[Source data]

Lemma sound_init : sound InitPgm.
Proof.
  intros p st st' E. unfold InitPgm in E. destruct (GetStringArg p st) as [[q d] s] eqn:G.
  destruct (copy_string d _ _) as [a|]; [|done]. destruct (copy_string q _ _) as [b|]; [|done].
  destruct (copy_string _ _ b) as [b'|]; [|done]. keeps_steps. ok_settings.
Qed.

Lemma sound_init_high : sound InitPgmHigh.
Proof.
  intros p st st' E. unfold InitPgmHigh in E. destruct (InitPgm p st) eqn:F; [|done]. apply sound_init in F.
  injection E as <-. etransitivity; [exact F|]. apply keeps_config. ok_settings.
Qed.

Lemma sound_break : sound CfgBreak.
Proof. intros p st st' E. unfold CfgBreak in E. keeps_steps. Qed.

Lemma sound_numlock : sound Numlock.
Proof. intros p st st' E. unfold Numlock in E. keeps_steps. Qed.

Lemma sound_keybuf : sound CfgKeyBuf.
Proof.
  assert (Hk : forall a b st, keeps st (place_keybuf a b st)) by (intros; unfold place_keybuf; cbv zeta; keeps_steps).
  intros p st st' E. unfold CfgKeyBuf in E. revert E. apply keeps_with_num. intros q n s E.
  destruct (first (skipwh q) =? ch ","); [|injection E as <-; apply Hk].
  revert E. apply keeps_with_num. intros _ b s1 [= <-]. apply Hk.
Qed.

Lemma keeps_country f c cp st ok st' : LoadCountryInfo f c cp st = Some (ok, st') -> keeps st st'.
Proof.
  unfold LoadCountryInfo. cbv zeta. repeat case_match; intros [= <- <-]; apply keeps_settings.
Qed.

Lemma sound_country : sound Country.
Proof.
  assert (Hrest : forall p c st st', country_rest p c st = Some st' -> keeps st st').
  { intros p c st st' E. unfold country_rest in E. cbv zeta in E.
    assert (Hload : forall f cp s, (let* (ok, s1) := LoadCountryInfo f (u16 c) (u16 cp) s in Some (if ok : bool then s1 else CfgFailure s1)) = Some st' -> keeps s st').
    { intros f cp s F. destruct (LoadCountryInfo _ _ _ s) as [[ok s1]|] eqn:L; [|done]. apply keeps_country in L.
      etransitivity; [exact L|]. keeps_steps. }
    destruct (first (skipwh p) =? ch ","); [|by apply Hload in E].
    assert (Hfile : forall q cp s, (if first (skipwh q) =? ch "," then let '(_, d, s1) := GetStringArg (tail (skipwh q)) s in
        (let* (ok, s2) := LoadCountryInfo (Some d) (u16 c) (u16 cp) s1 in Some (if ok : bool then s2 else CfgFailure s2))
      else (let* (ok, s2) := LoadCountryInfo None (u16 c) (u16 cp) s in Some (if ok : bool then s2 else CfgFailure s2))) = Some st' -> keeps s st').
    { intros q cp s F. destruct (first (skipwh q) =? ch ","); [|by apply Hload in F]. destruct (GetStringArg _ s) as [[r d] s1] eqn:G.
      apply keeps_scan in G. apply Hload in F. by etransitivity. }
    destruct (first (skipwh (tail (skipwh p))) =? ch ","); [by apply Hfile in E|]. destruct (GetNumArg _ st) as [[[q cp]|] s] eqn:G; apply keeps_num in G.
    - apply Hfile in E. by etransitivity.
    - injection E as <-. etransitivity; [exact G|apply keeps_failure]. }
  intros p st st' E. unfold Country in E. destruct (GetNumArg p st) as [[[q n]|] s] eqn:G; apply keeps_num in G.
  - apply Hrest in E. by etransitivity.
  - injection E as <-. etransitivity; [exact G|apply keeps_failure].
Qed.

[/Source data]

## Assignment
Which lines above contain the word "revert"? Copy each of them.

## Solved problem
  intros p st st' E. unfold CfgKeyBuf in E. revert E. apply keeps_with_num. intros q n s E.
  revert E. apply keeps_with_num. intros _ b s1 [= <-]. apply Hk.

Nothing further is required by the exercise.